SMUDO : Nein. Ich denke mal das ist ein Zustand, der nicht sein wird, weil irgendwann wird es dem Konsumenten zu doof und HipHop Musik wird wieder zurückgehen. Man kann es ja an den USA sehen. Da ist auf jeden Fall ein Mainstream und es wird auf jeden Fall auch mal einen Rapsong geben, der in die Top Ten einsteigt. Aber es wir auch immer einen breiten Untergrund geben, der die Trennung noch schärfer machen wird. So richtig tot wird es nie werden. 15 Jahre HipHop können nicht einfach so kaputtgehen. Dazu bietet diese Musik einfach zu viele Möglichkeiten zu fusionieren und woanders stattzufinden. Und auf Deutschland bezogen: Ich denke dass das, was hier momentan passiert, ein riesiger Hype ist. Wobei ich aber auch nicht verstehe, dass ein 14jähriger, der heutzutage Revolution machen möchte, sich dann ausgerechnet so etwas spießiges wie HipHop aussucht. Dass er ein Fan dieser Musik ist, ist dabei etwas ganz anderes. Ich meine, wenn ich ein Sendungsbewußtsein hätte und die Leute aufrütteln möchte, würde ich nie zu dem greifen, zu dem alle greifen. Da würde ich eher zu etwas greifen was etwas ganz anderes ist. Für mich war HipHop damals – abgesehen davon, dass es mir gut gefallen hat – auch etwas, was kaum einer kannte. Damals ist man noch in der Schule rumgerannt und wenn einer gefragt hat was hörst du denn für Musik, immer sagen konnte, ach kennste eh nicht.
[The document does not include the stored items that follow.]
(* ------------------------------------------------------------------ *)
(** ** Concrete runs: witnesses and counterexamples *)

Example both_fail_message :
  fst (run_generation default_app_config sample_azure sample_bedrock
         (sample_request low_cost None) env_both_fail "rid-3" initial_state)
  = Raise (RuntimeError "Both providers failed. Primary: HTTP 503; Secondary: read timeout").
Proof. vm_compute. reflexivity. Qed.

Lemma run_generation_raises_only_when_both_fail_witness :
  reliable_logging default_app_config env_both_fail /\
  (let sp := build_system_prompt (task (sample_request low_cost None)) in
   let '(p, sc) := choose_models (sample_request low_cost None) sample_azure sample_bedrock in
   match fst (run_generation default_app_config sample_azure sample_bedrock
                (sample_request low_cost None) env_both_fail "rid-3" initial_state) with
   | Raise err =>
       exists e1 e2,
         attempt_error env_both_fail default_app_config (sample_request low_cost None) sp p
           = Some e1 /\
         attempt_error env_both_fail default_app_config (sample_request low_cost None) sp sc
           = Some e2 /\
         err = RuntimeError ("Both providers failed. Primary: " ++ exn_str e1
                             ++ "; Secondary: " ++ exn_str e2)%string
   | Ok _ =>
       attempt_error env_both_fail default_app_config (sample_request low_cost None) sp p
         = None \/
       attempt_error env_both_fail default_app_config (sample_request low_cost None) sp sc
         = None
   end).
Proof.
  assert (Rel : reliable_logging default_app_config env_both_fail)
    by (right; intros n; reflexivity).
  split; [exact Rel|].
  exact (run_generation_raises_only_when_both_fail default_app_config sample_azure
           sample_bedrock (sample_request low_cost None) env_both_fail "rid-3"
           initial_state Rel).
Defined.

(** C1 counterexample: the primary invocation succeeds, yet the run raises
    the logger's exception, not a both-failed error. *)
Lemma run_generation_raises_on_sink_failure :
  invoke env_sink_down default_app_config (sample_request low_cost None)
    (build_system_prompt summarise) ("bedrock", "claude-haiku")%string
    = GenOk "bedrock answer" 120 /\
  fst (run_generation default_app_config sample_azure sample_bedrock
         (sample_request low_cost None) env_sink_down "rid-4" initial_state)
    = Raise (SinkError "database is locked").
Proof. split; vm_compute; reflexivity. Qed.
(* ===== verification/_CoqProject ===== *)
-Q . S2P
Prelude.v
GoLib.v
Utf8.v
Json.v
Schema.v
Api.v
DataStore.v
StoreSpec.v
Paging.v
Watch.v
Command.v
StateMachine.v
Replication.v
WatchLog.v
Codec.v
Snapshot.v
Peers.v
Messages.v
Saves.v
KVService.v
Leases.v
Commits.v
Handlers.v
Cluster.v
Sse.v
TextStore.v
Client.v
Wire.v
WatchClient.v
Server.v
Cli.v
Node.v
Und darauf konnte man sich etwas einbilden. Damit war man individuell. Wenn ich mir überlege, das ich heute noch mal 14 wäre und es mir aussuchen könnte, dann wäre HipHop das letzte, was ich machen würde. Dann würde ich mir etwas aussuchen, was keine Sau kennt. Deshalb kann ich es auch nicht verstehen, wie jemand zu etwas greift, wo schon alle ihre Finger dran hatten.